== REQUIRED WORK ==
Down to the last character, write out the records below.

MATERIAL PROVIDED: Begin

(** * Container analysis suite: shallow embedding and verified properties

    The development embeds the two programs of the repository,
    [container_analyzer.py] (module [ContainerAnalyzer]) and
    [java-runtime-dependency-analyzer.py] (module [JavaDependencyAnalyzer]),
    over a small model of the Python values, exceptions and strings they use
    (module [Py]).  Methods that the classes call but that the source files do
    not define are taken as parameters. *)

From stdpp Require Import gmap strings list fin_maps pretty.
From Stdlib Require Import ZArith QArith Ascii.
#[local] Close Scope Q_scope.

Set Warnings "-register-all".

(* ===================================================================== *)
(** * Python values, exceptions and strings *)
(* ===================================================================== *)

Module Py.

(** The values a YAML/JSON configuration or a tool record is made of.  A
    [dict] keeps its insertion order, so it is an association list; a
    well-formed one has no repeated key. *)
Inductive pyval : Type :=
| PNone
| PBool (b : bool)
| PInt (z : Z)
| PStr (s : string)
| PList (l : list pyval)
| PDict (d : list (string * pyval)).

Abbreviation dict := (list (string * pyval)).

(** An exception instance: its class name and [str(e)].  Only subclasses of
    [Exception] are modelled. *)
Record exn : Type := Exn { exn_class : string; exn_msg : string }.

(** The result of a call: a value, or an exception on its way up. *)
Inductive outcome (A : Type) : Type :=
| Returned (a : A)
| Raised (e : exn).
Arguments Returned {A} a.
Arguments Raised {A} e.

(** Effectful code over a state [S]: the outcome and the state it leaves, or
    [None] when the call never returns to its caller. *)
Definition M (S A : Type) : Type := S -> option (outcome A * S).

Definition ret {S A} (a : A) : M S A := fun s => Some (Returned a, s).

Definition raise {S A} (e : exn) : M S A := fun s => Some (Raised e, s).

Definition bind {S A B} (c : M S A) (k : A -> M S B) : M S B :=
  fun s =>
    match c s with
    | Some (Returned a, s') => k a s'
    | Some (Raised e, s') => Some (Raised e, s')
    | None => None
    end.

(** [try: c except Exception as e: h e]. *)
Definition try_except {S A} (c : M S A) (h : exn -> M S A) : M S A :=
  fun s =>
    match c s with
    | Some (Returned a, s') => Some (Returned a, s')
    | Some (Raised e, s') => h e s'
    | None => None
    end.

(** A pure step that may raise. *)
Definition lift {S A} (o : outcome A) : M S A := fun s => Some (o, s).

(** [for x in l: body x]. *)
Fixpoint for_each {S A} (l : list A) (body : A -> M S unit) : M S unit :=
  match l with
  | [] => ret tt
  | x :: l' => bind (body x) (fun _ => for_each l' body)
  end.

(** A list comprehension over calls already made: the values in order, or
    the first exception met. *)
Fixpoint sequence {A} (l : list (outcome A)) : outcome (list A) :=
  match l with
  | [] => Returned []
  | Returned a :: l' =>
      match sequence l' with
      | Returned r => Returned (a :: r)
      | Raised e => Raised e
      end
  | Raised e :: _ => Raised e
  end.

Definition is_raised {A} (o : outcome A) : bool :=
  match o with Raised _ => true | Returned _ => false end.

(** The number of failed calls among [l]. *)
Definition count_raised {A} (l : list (outcome A)) : nat :=
  length (filter (fun o => is_raised o = true) l).

Declare Scope py_scope.
Delimit Scope py_scope with py.
Notation "x <- c ;; k" := (bind c (fun x => k))
  (at level 100, c at next level, right associativity) : py_scope.
Notation "c ;;; k" := (bind c (fun _ => k))
  (at level 100, right associativity) : py_scope.

(** Truth value testing ([bool(v)]). *)
Definition truthy (v : pyval) : bool :=
  match v with
  | PNone => false
  | PBool b => b
  | PInt z => negb (z =? 0)%Z
  | PStr s => negb (String.eqb s EmptyString)
  | PList l => match l with [] => false | _ => true end
  | PDict d => match d with [] => false | _ => true end
  end.

(** [type(v).__name__]. *)
Definition type_name (v : pyval) : string :=
  match v with
  | PNone => "NoneType"
  | PBool _ => "bool"
  | PInt _ => "int"
  | PStr _ => "str"
  | PList _ => "list"
  | PDict _ => "dict"
  end.

(** [d.get(k)] as an option: the binding of [k], if any. *)
Fixpoint dict_lookup (d : dict) (k : string) : option pyval :=
  match d with
  | [] => None
  | (k', v) :: d' => if String.eqb k' k then Some v else dict_lookup d' k
  end.

(** [d[k]]: [KeyError] when the key is absent; [str(KeyError(k))] is the
    quoted key. *)
Definition dict_getitem (d : dict) (k : string) : outcome pyval :=
  match dict_lookup d k with
  | Some v => Returned v
  | None => Raised (Exn "KeyError" ("'" +:+ k +:+ "'"))
  end.

(** [v.get(k)] on an arbitrary value: only a dict has the method. *)
Definition get_method (v : pyval) (k : string) : outcome pyval :=
  match v with
  | PDict d => Returned (default PNone (dict_lookup d k))
  | _ => Raised (Exn "AttributeError"
                   ("'" +:+ type_name v +:+ "' object has no attribute 'get'"))
  end.

(** The one-character strings of [s], as iterating over a [str] yields. *)
Fixpoint chars (s : string) : list pyval :=
  match s with
  | EmptyString => []
  | String c s' => PStr (String c EmptyString) :: chars s'
  end.

(** [for x in v]: the items the loop visits. *)
Definition iterate (v : pyval) : outcome (list pyval) :=
  match v with
  | PList l => Returned l
  | PStr s => Returned (chars s)
  | PDict d => Returned (map (fun kv => PStr (fst kv)) d)
  | _ => Raised (Exn "TypeError" ("'" +:+ type_name v +:+ "' object is not iterable"))
  end.

(** [s.split(sep)] for a one-character separator: never an empty list. *)
Fixpoint split_char (sep : ascii) (s : string) : list string :=
  match s with
  | EmptyString => [EmptyString]
  | String c s' =>
      if Ascii.eqb c sep then EmptyString :: split_char sep s'
      else match split_char sep s' with
           | [] => [String c EmptyString]
           | p :: ps => String c p :: ps
           end
  end.

(** The text of [s] before the first occurrence of [sep] (all of [s] when
    there is none). *)
Fixpoint before_first (sep : ascii) (s : string) : string :=
  match s with
  | EmptyString => EmptyString
  | String c s' => if Ascii.eqb c sep then EmptyString else String c (before_first sep s')
  end.

(** [s.startswith(p)]. *)
Fixpoint starts_with (p s : string) : bool :=
  match p, s with
  | EmptyString, _ => true
  | String a p', String b s' => Ascii.eqb a b && starts_with p' s'
  | String _ _, EmptyString => false
  end.

(** [s.endswith(c)] for a one-character suffix. *)
Fixpoint ends_with_char (c : ascii) (s : string) : bool :=
  match s with
  | EmptyString => false
  | String a EmptyString => Ascii.eqb a c
  | String _ s' => ends_with_char c s'
  end.

(** [os.path.join(a, b)] of [posixpath]: an absolute [b] replaces [a]; a
    slash is put between them unless [a] is empty or already ends in one. *)
Definition path_join (a b : string) : string :=
  if starts_with "/" b then b
  else if String.eqb a EmptyString || ends_with_char "/" a then a +:+ b
  else a +:+ "/" +:+ b.

(** [try: c except cls as e: h e]: only an exception of class [cls] is
    handled. *)
Definition try_except_of {S A} (cls : string) (c : M S A) (h : exn -> M S A) : M S A :=
  fun s =>
    match c s with
    | Some (Raised e, s') =>
        if String.eqb (exn_class e) cls then h e s' else Some (Raised e, s')
    | r => r
    end.

(** The double quote character. *)
Definition dquote : ascii := ascii_of_nat 34.
Definition dq : string := String dquote EmptyString.

(** The line feed character. *)
Definition newline : ascii := ascii_of_nat 10.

MATERIAL PROVIDED: End

== EXERCISE ANSWER ==
(** * Container analysis suite: shallow embedding and verified properties

    The development embeds the two programs of the repository,
    [container_analyzer.py] (module [ContainerAnalyzer]) and
    [java-runtime-dependency-analyzer.py] (module [JavaDependencyAnalyzer]),
    over a small model of the Python values, exceptions and strings they use
    (module [Py]).  Methods that the classes call but that the source files do
    not define are taken as parameters. *)

From stdpp Require Import gmap strings list fin_maps pretty.
From Stdlib Require Import ZArith QArith Ascii.
#[local] Close Scope Q_scope.

Set Warnings "-register-all".

(* ===================================================================== *)
(** * Python values, exceptions and strings *)
(* ===================================================================== *)

Module Py.

(** The values a YAML/JSON configuration or a tool record is made of.  A
    [dict] keeps its insertion order, so it is an association list; a
    well-formed one has no repeated key. *)
Inductive pyval : Type :=
| PNone
| PBool (b : bool)
| PInt (z : Z)
| PStr (s : string)
| PList (l : list pyval)
| PDict (d : list (string * pyval)).

Abbreviation dict := (list (string * pyval)).

(** An exception instance: its class name and [str(e)].  Only subclasses of
    [Exception] are modelled. *)
Record exn : Type := Exn { exn_class : string; exn_msg : string }.

(** The result of a call: a value, or an exception on its way up. *)
Inductive outcome (A : Type) : Type :=
| Returned (a : A)
| Raised (e : exn).
Arguments Returned {A} a.
Arguments Raised {A} e.

(** Effectful code over a state [S]: the outcome and the state it leaves, or
    [None] when the call never returns to its caller. *)
Definition M (S A : Type) : Type := S -> option (outcome A * S).

Definition ret {S A} (a : A) : M S A := fun s => Some (Returned a, s).

Definition raise {S A} (e : exn) : M S A := fun s => Some (Raised e, s).

Definition bind {S A B} (c : M S A) (k : A -> M S B) : M S B :=
  fun s =>
    match c s with
    | Some (Returned a, s') => k a s'
    | Some (Raised e, s') => Some (Raised e, s')
    | None => None
    end.

(** [try: c except Exception as e: h e]. *)
Definition try_except {S A} (c : M S A) (h : exn -> M S A) : M S A :=
  fun s =>
    match c s with
    | Some (Returned a, s') => Some (Returned a, s')
    | Some (Raised e, s') => h e s'
    | None => None
    end.

(** A pure step that may raise. *)
Definition lift {S A} (o : outcome A) : M S A := fun s => Some (o, s).

(** [for x in l: body x]. *)
Fixpoint for_each {S A} (l : list A) (body : A -> M S unit) : M S unit :=
  match l with
  | [] => ret tt
  | x :: l' => bind (body x) (fun _ => for_each l' body)
  end.

(** A list comprehension over calls already made: the values in order, or
    the first exception met. *)
Fixpoint sequence {A} (l : list (outcome A)) : outcome (list A) :=
  match l with
  | [] => Returned []
  | Returned a :: l' =>
      match sequence l' with
      | Returned r => Returned (a :: r)
      | Raised e => Raised e
      end
  | Raised e :: _ => Raised e
  end.

Definition is_raised {A} (o : outcome A) : bool :=
  match o with Raised _ => true | Returned _ => false end.

(** The number of failed calls among [l]. *)
Definition count_raised {A} (l : list (outcome A)) : nat :=
  length (filter (fun o => is_raised o = true) l).

Declare Scope py_scope.
Delimit Scope py_scope with py.
Notation "x <- c ;; k" := (bind c (fun x => k))
  (at level 100, c at next level, right associativity) : py_scope.
Notation "c ;;; k" := (bind c (fun _ => k))
  (at level 100, right associativity) : py_scope.

(** Truth value testing ([bool(v)]). *)
Definition truthy (v : pyval) : bool :=
  match v with
  | PNone => false
  | PBool b => b
  | PInt z => negb (z =? 0)%Z
  | PStr s => negb (String.eqb s EmptyString)
  | PList l => match l with [] => false | _ => true end
  | PDict d => match d with [] => false | _ => true end
  end.

(** [type(v).__name__]. *)
Definition type_name (v : pyval) : string :=
  match v with
  | PNone => "NoneType"
  | PBool _ => "bool"
  | PInt _ => "int"
  | PStr _ => "str"
  | PList _ => "list"
  | PDict _ => "dict"
  end.

(** [d.get(k)] as an option: the binding of [k], if any. *)
Fixpoint dict_lookup (d : dict) (k : string) : option pyval :=
  match d with
  | [] => None
  | (k', v) :: d' => if String.eqb k' k then Some v else dict_lookup d' k
  end.

(** [d[k]]: [KeyError] when the key is absent; [str(KeyError(k))] is the
    quoted key. *)
Definition dict_getitem (d : dict) (k : string) : outcome pyval :=
  match dict_lookup d k with
  | Some v => Returned v
  | None => Raised (Exn "KeyError" ("'" +:+ k +:+ "'"))
  end.

(** [v.get(k)] on an arbitrary value: only a dict has the method. *)
Definition get_method (v : pyval) (k : string) : outcome pyval :=
  match v with
  | PDict d => Returned (default PNone (dict_lookup d k))
  | _ => Raised (Exn "AttributeError"
                   ("'" +:+ type_name v +:+ "' object has no attribute 'get'"))
  end.

(** The one-character strings of [s], as iterating over a [str] yields. *)
Fixpoint chars (s : string) : list pyval :=
  match s with
  | EmptyString => []
  | String c s' => PStr (String c EmptyString) :: chars s'
  end.

(** [for x in v]: the items the loop visits. *)
Definition iterate (v : pyval) : outcome (list pyval) :=
  match v with
  | PList l => Returned l
  | PStr s => Returned (chars s)
  | PDict d => Returned (map (fun kv => PStr (fst kv)) d)
  | _ => Raised (Exn "TypeError" ("'" +:+ type_name v +:+ "' object is not iterable"))
  end.

(** [s.split(sep)] for a one-character separator: never an empty list. *)
Fixpoint split_char (sep : ascii) (s : string) : list string :=
  match s with
  | EmptyString => [EmptyString]
  | String c s' =>
      if Ascii.eqb c sep then EmptyString :: split_char sep s'
      else match split_char sep s' with
           | [] => [String c EmptyString]
           | p :: ps => String c p :: ps
           end
  end.

(** The text of [s] before the first occurrence of [sep] (all of [s] when
    there is none). *)
Fixpoint before_first (sep : ascii) (s : string) : string :=
  match s with
  | EmptyString => EmptyString
  | String c s' => if Ascii.eqb c sep then EmptyString else String c (before_first sep s')
  end.

(** [s.startswith(p)]. *)
Fixpoint starts_with (p s : string) : bool :=
  match p, s with
  | EmptyString, _ => true
  | String a p', String b s' => Ascii.eqb a b && starts_with p' s'
  | String _ _, EmptyString => false
  end.

(** [s.endswith(c)] for a one-character suffix. *)
Fixpoint ends_with_char (c : ascii) (s : string) : bool :=
  match s with
  | EmptyString => false
  | String a EmptyString => Ascii.eqb a c
  | String _ s' => ends_with_char c s'
  end.

(** [os.path.join(a, b)] of [posixpath]: an absolute [b] replaces [a]; a
    slash is put between them unless [a] is empty or already ends in one. *)
Definition path_join (a b : string) : string :=
  if starts_with "/" b then b
  else if String.eqb a EmptyString || ends_with_char "/" a then a +:+ b
  else a +:+ "/" +:+ b.

(** [try: c except cls as e: h e]: only an exception of class [cls] is
    handled. *)
Definition try_except_of {S A} (cls : string) (c : M S A) (h : exn -> M S A) : M S A :=
  fun s =>
    match c s with
    | Some (Raised e, s') =>
        if String.eqb (exn_class e) cls then h e s' else Some (Raised e, s')
    | r => r
    end.

(** The double quote character. *)
Definition dquote : ascii := ascii_of_nat 34.
Definition dq : string := String dquote EmptyString.

(** The line feed character. *)
Definition newline : ascii := ascii_of_nat 10.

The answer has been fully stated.